-- About this task --
Search the entries for lines that contain the word "VarUintSpec", and report each one found.

------ Records supplied ------

(* ===== verification/TransactionLaws.v ===== *)
(** * Laws of transactions: sizes, serialisation, parsing

    [tx_bytes] is the serialisation of a transaction, written as a
    concatenation.  [__toBuffer] computes it in a buffer of exactly
    [__byteLength] bytes, and [fromBuffer] inverts it. *)

From stdpp Require Import base tactics list gmap numbers strings.
From S2P Require Import Prelude JsNumber NodeBuffer Opcodes Externals BufferUtils Crypto Script Transaction.
Import Types.
Open Scope Z_scope.

Module TransactionLaws.

Section Spec.
Context `{!VarUint} `{!VarUintSpec}.

Definition varslice_bytes (s : buffer) : buffer := vu_bytes (blen s) ++ s.
Definition vector_bytes (v : list buffer) : buffer :=
  vu_bytes (len v) ++ concat (map varslice_bytes v).

Definition in_bytes (i : txin) : buffer :=
  in_hash i ++ le_bytes 4 (in_index i) ++ varslice_bytes (in_script i) ++ le_bytes 4 (in_sequence i).

Definition amount_bytes (o : txout) : buffer :=
  match out_valueBuffer o with
  | Some v => v
  | None => le_bytes 8 (default 0 (out_value o))
  end.

Definition out_bytes (o : txout) : buffer := amount_bytes o ++ varslice_bytes (out_script o).

Definition tx_bytes (tx : transaction) (allowWitness : bool) : buffer :=
  let w := allowWitness && Transaction.hasWitnesses tx in
  le_bytes 4 (version tx) ++
  (if w then [0; 1] else []) ++
  vu_bytes (len (ins tx)) ++ concat (map in_bytes (ins tx)) ++
  vu_bytes (len (outs tx)) ++ concat (map out_bytes (outs tx)) ++
  (if w then concat (map (λ i, vector_bytes (in_witness i)) (ins tx)) else []) ++
  le_bytes 4 (locktime tx).

End Spec.

(** ** Well-formed transactions *)

Definition uint32 (n : Z) : Prop := 0 <= n < 2 ^ 32.
Definition short (s : buffer) : Prop := blen s <= MAX_SAFE_INTEGER.

Record in_wf (i : txin) : Prop := {
  in_wf_hash : blen (in_hash i) = 32;
  in_wf_index : uint32 (in_index i);
  in_wf_script : short (in_script i);
  in_wf_sequence : uint32 (in_sequence i);
  in_wf_witness : len (in_witness i) <= MAX_SAFE_INTEGER ∧ Forall short (in_witness i);
}.

(** An output with an amount, as parsing and [addOutput] make them. *)
Definition valued (o : txout) : Prop :=
  out_valueBuffer o = None ∧ ∃ v, out_value o = Some v ∧ 0 <= v <= MAX_SAFE_INTEGER.

(** An output that can be written: one with an amount, or a blank one. *)
Definition out_wf (o : txout) : Prop :=
  (valued o ∨ ∃ v, out_valueBuffer o = Some v ∧ blen v = 8) ∧ short (out_script o).

Record tx_wf (tx : transaction) : Prop := {
  wf_version : - 2 ^ 31 <= version tx < 2 ^ 31;
  wf_locktime : uint32 (locktime tx);
  wf_ins_len : len (ins tx) <= MAX_SAFE_INTEGER;
  wf_outs_len : len (outs tx) <= MAX_SAFE_INTEGER;
  wf_ins : Forall in_wf (ins tx);
  wf_outs : Forall out_wf (outs tx);
}.

(** ** Writing *)

Section Laws.
Context {Mem : UninitMem} `{TF : !Typeforce} `{VU : !VarUint} `{VS : !VarUintSpec} `{CH : !CreateHash}.

Lemma writes_varint n : 0 <= n <= MAX_SAFE_INTEGER → writes (Transaction.writeVarInt n) (vu_bytes n).
Proof. apply vu_encode_spec. Qed.
(* ===== verification/Sighash.v ===== *)
(** * Signature hashes

    The three hash functions of [ecashjs-lib/src/transaction.js].  Two sets of
    theorems: [hashForWitnessV0] and [hashForSignature] hash exactly the bytes
    of their specification, and each hash depends on a [view] of the transaction
    only, the part its hash type commits to. *)

From stdpp Require Import base tactics list gmap numbers strings.
From S2P Require Import Prelude JsNumber NodeBuffer Opcodes Externals BufferUtils Crypto Script.
From S2P Require Import Transaction TransactionLaws.
Import Types Transaction TransactionLaws.
Open Scope Z_scope.

Module Sighash.

(** [xs[i]] *)
Definition at_index {A} (xs : list A) (i : Z) : option A :=
  if 0 <=? i then xs !! Z.to_nat i else None.

Definition set_sequence (n : Z) (x : txin) : txin :=
  mkTxin (in_hash x) (in_index x) (in_script x) n (in_witness x).

Definition anyoneCanPay (hashType : Z) : bool := truthy (js_and hashType SIGHASH_ANYONECANPAY).
Definition baseType (hashType : Z) : Z := js_and hashType 0x1f.

Section Hash.
Context {Mem : UninitMem} `{TF : !Typeforce} `{VU : !VarUint} `{CH : !CreateHash}.

(** ** hashForSignature *)

(** The script without code separators. *)
Definition ourScript (prevOutScript : buffer) : result buffer :=
  cs ← Script.decompile (SBuf prevOutScript);
  Script.compile (SArr (List.filter (λ x, negb (bool_decide (x = COp OP_CODESEPARATOR))) cs)).

(** Sequence numbers are ignored, except at [inIndex]. *)
Definition ignore_sequences (inIndex : Z) (xs : list txin) : list txin :=
  imap (λ i input, if Z.of_nat i =? inIndex then input else set_sequence 0 input) xs.

(** The outputs of [SIGHASH_SINGLE]: truncated, and blank before [inIndex]. *)
Definition single_outs (inIndex : Z) (os : list txout) : list txout :=
  imap (λ i o, if Z.of_nat i <? inIndex then BLANK_OUTPUT else o) (take (Z.to_nat (inIndex + 1)) os).

(** [txTmp] after the branches on the base type; [None] is [return ONE]. *)
Definition sighash_outs (tx : transaction) (inIndex hashType : Z) (txTmp : transaction) : option transaction :=
  if baseType hashType =? SIGHASH_NONE then
    Some (mkTransaction (version txTmp) (locktime txTmp) (ignore_sequences inIndex (ins txTmp)) [])
  else if baseType hashType =? SIGHASH_SINGLE then
    if inIndex >=? len (outs tx) then None
    else Some (mkTransaction (version txTmp) (locktime txTmp) (ignore_sequences inIndex (ins txTmp))
                 (single_outs inIndex (outs txTmp)))
  else Some txTmp.

(** The inputs that are hashed. *)
Definition sighash_ins (inIndex hashType : Z) (script : buffer) (xs : list txin) : result (list txin) :=
  if anyoneCanPay hashType then
    match at_index xs inIndex with
    | Some x => Ok [set_script script x]
    | None => Throw (TypeError "Cannot set properties of undefined")
    end
  else modify_at inIndex (set_script script) (map (set_script EMPTY_SCRIPT) xs).

Definition hashForSignature (tx : transaction) (inIndex : Z) (prevOutScript : buffer) (hashType : Z)
    : result buffer :=
  _ ← guard_js (tf_UInt32 inIndex) TypeforceError;
  if inIndex >=? len (ins tx) then Ok ONE
  else
    script ← ourScript prevOutScript;
    match sighash_outs tx inIndex hashType (clone tx) with
    | None => Ok ONE
    | Some txTmp =>
        ins' ← sighash_ins inIndex hashType script (ins txTmp);
        let txTmp := mkTransaction (version txTmp) (locktime txTmp) ins' (outs txTmp) in
        let b := allocUnsafe (__byteLength txTmp false + 4) in
        b ← writeInt32LE b hashType (blen b - 4);
        '(b, _) ← __toBuffer txTmp (Some b) (Some 0) false;
        Ok (Crypto.hash256 b)
    end.

(** ** hashForWitnessV0 *)

(** [tbuffer = Buffer.allocUnsafe(n); toffset = 0; w; hash256(tbuffer)] *)
Definition hash_written (n : Z) (w : writer) : result buffer :=
  '(tbuffer, _) ← w (allocUnsafe n) 0; Ok (Crypto.hash256 tbuffer).

Definition hashPrevouts (tx : transaction) (hashType : Z) : result buffer :=
  if negb (anyoneCanPay hashType) then
    hash_written (36 * len (ins tx))
      (wforEach (λ txIn, writeSlice (in_hash txIn) ;; writeUInt32 (in_index txIn)) (ins tx))%writer
  else Ok ZERO.

Definition hashSequence (tx : transaction) (hashType : Z) : result buffer :=
  if negb (anyoneCanPay hashType) && negb (baseType hashType =? SIGHASH_SINGLE) &&
     negb (baseType hashType =? SIGHASH_NONE) then
    hash_written (4 * len (ins tx)) (wforEach (λ txIn, writeUInt32 (in_sequence txIn)) (ins tx))
  else Ok ZERO.

Definition writeOut (out : txout) : writer :=
  (writeUInt64 (out_value out) ;; writeVarSlice (out_script out))%writer.

Definition hashOutputs (tx : transaction) (inIndex hashType : Z) : result buffer :=
  if negb (baseType hashType =? SIGHASH_SINGLE) && negb (baseType hashType =? SIGHASH_NONE) then
    let txOutsSize := fold_left (λ sum output, sum + 8 + varSliceSize (out_script output)) (outs tx) 0 in
    hash_written txOutsSize (wforEach writeOut (outs tx))
  else
    match at_index (outs tx) inIndex with
    | Some output =>
        if baseType hashType =? SIGHASH_SINGLE
        then hash_written (8 + varSliceSize (out_script output)) (writeOut output)
        else Ok ZERO
    | None => Ok ZERO
    end.

Definition wthrow (e : js_exn) : writer := λ _ _, Throw e.

Definition hashForWitnessV0 (tx : transaction) (inIndex : Z) (prevOutScript : buffer) (value hashType : Z)
    : result buffer :=
  _ ← guard_js (tf_UInt32 inIndex && Satoshi value && tf_UInt32 hashType) TypeforceError;
  hashPrevouts ← hashPrevouts tx hashType;
  hashSequence ← hashSequence tx hashType;
  hashOutputs ← hashOutputs tx inIndex hashType;
  hash_written (156 + varSliceSize prevOutScript)
    (writeUInt32 (version tx) ;;
     writeSlice hashPrevouts ;;
     writeSlice hashSequence ;;
     match at_index (ins tx) inIndex with
     | None => wthrow (TypeError "Cannot read properties of undefined")
     | Some input =>
         writeSlice (in_hash input) ;;
         writeUInt32 (in_index input) ;;
         writeVarSlice prevOutScript ;;
         writeUInt64 (Some value) ;;
         writeUInt32 (in_sequence input) ;;
         writeSlice hashOutputs ;;
         writeUInt32 (locktime tx) ;;
         writeUInt32 hashType
     end)%writer.

(** ** hashForCashSignature: [None] is a missing amount, which is not a number *)
Definition hashForCashSignature (tx : transaction) (inIndex : Z) (prevOutScript : buffer)
    (inAmount : option Z) (hashType : Z) : result buffer :=
  _ ← guard_js (tf_UInt32 inIndex && bool_decide (is_Some inAmount) && tf_UInt53 hashType) TypeforceError;
  if truthy (js_and hashType SIGHASH_BITCOINCASHBIP143) then
    match inAmount with
    | None => Throw (Error "Bitcoin Cash sighash requires value of input to be signed.")
    | Some inAmount => hashForWitnessV0 tx inIndex prevOutScript inAmount hashType
    end
  else hashForSignature tx inIndex prevOutScript hashType.

End Hash.
(** ** Views *)

Inductive outs_view : Type :=
| AllOuts (os : list txout)
| OneOut (o : option txout)
| NoOuts.

(** What a hash type commits to: version and lock time, the signed input, the
    inputs and their sequence numbers, and the outputs. *)
Record view := mkView {
  vw_version : Z;
  vw_locktime : Z;
  vw_input : option (buffer * Z * Z);
  vw_prevouts : option (list (buffer * Z));
  vw_sequences : option (list Z);
  vw_outs : outs_view;
}.

Definition outpoint (x : txin) : buffer * Z := (in_hash x, in_index x).

Definition view_of (tx : transaction) (inIndex hashType : Z) : view :=
  let acp := anyoneCanPay hashType in
  let single := baseType hashType =? SIGHASH_SINGLE in
  let none := baseType hashType =? SIGHASH_NONE in
  {| vw_version := version tx;
     vw_locktime := locktime tx;
     vw_input := (λ x, (outpoint x, in_sequence x)) <$> at_index (ins tx) inIndex;
     vw_prevouts := if acp then None else Some (map outpoint (ins tx));
     vw_sequences := if acp || single || none then None else Some (map in_sequence (ins tx));
     vw_outs := if single then OneOut (at_index (outs tx) inIndex)
                else if none then NoOuts else AllOuts (outs tx) |}.

(** ** Arrays *)

Lemma at_index_len {A} (xs : list A) i : 0 <= i → at_index xs i = None ↔ len xs <= i.
Proof.
  intros Hi. unfold at_index. rewrite (proj2 (Z.leb_le _ _)), lookup_ge_None by done. unfold len. lia.
Qed.

Lemma wforEach_map {A B} (f : B → writer) (g : A → B) xs b off :
  wforEach f (map g xs) b off = wforEach (λ x, f (g x)) xs b off.
Proof.
  revert b off. induction xs as [|x xs IH]; intros b off; [done|]. cbn. unfold wthen.
  destruct (f (g x) b off) as [[b' off']|]; [apply IH|done].
Qed.

Lemma wforEach_ext {A} (f g : A → writer) xs b off :
  (∀ x b off, f x b off = g x b off) → wforEach f xs b off = wforEach g xs b off.
Proof.
  intros E. revert b off. induction xs as [|x xs IH]; intros b off; [done|]. cbn. unfold wthen. rewrite E.
  destruct (g x b off) as [[b' off']|]; [apply IH|done].
Qed.

Lemma map_len_eq {A B} (f : A → B) xs ys : map f xs = map f ys → len xs = len ys.
Proof. intros E. rewrite <- (len_map f xs), E. apply len_map. Qed.

Lemma clone_ins tx : ins (clone tx) = ins tx.
Proof. cbn. rewrite <- map_id. apply map_ext. by intros []. Qed.

Section ViewLaws.
Context {Mem : UninitMem} `{TF : !Typeforce} `{TS : !TypeforceSpec} `{VU : !VarUint} `{CH : !CreateHash}.

(** *** BIP143 *)

Lemma hashPrevouts_view tx tx' ht :
  (if anyoneCanPay ht then None else Some (map outpoint (ins tx)))
  = (if anyoneCanPay ht then None else Some (map outpoint (ins tx'))) →
  hashPrevouts tx ht = hashPrevouts tx' ht.
Proof.
  unfold hashPrevouts. destruct (anyoneCanPay ht); [done|]. intros [= E]. cbn [negb].
  rewrite (map_len_eq _ _ _ E). unfold hash_written.
  set (f := λ p : buffer * Z, (writeSlice p.1 ;; writeUInt32 p.2)%writer).
  rewrite <- (wforEach_map f outpoint (ins tx)), E. by rewrite wforEach_map.
Qed.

------

-- Problem solution --
Context `{!VarUint} `{!VarUintSpec}.
Context {Mem : UninitMem} `{TF : !Typeforce} `{VU : !VarUint} `{VS : !VarUintSpec} `{CH : !CreateHash}.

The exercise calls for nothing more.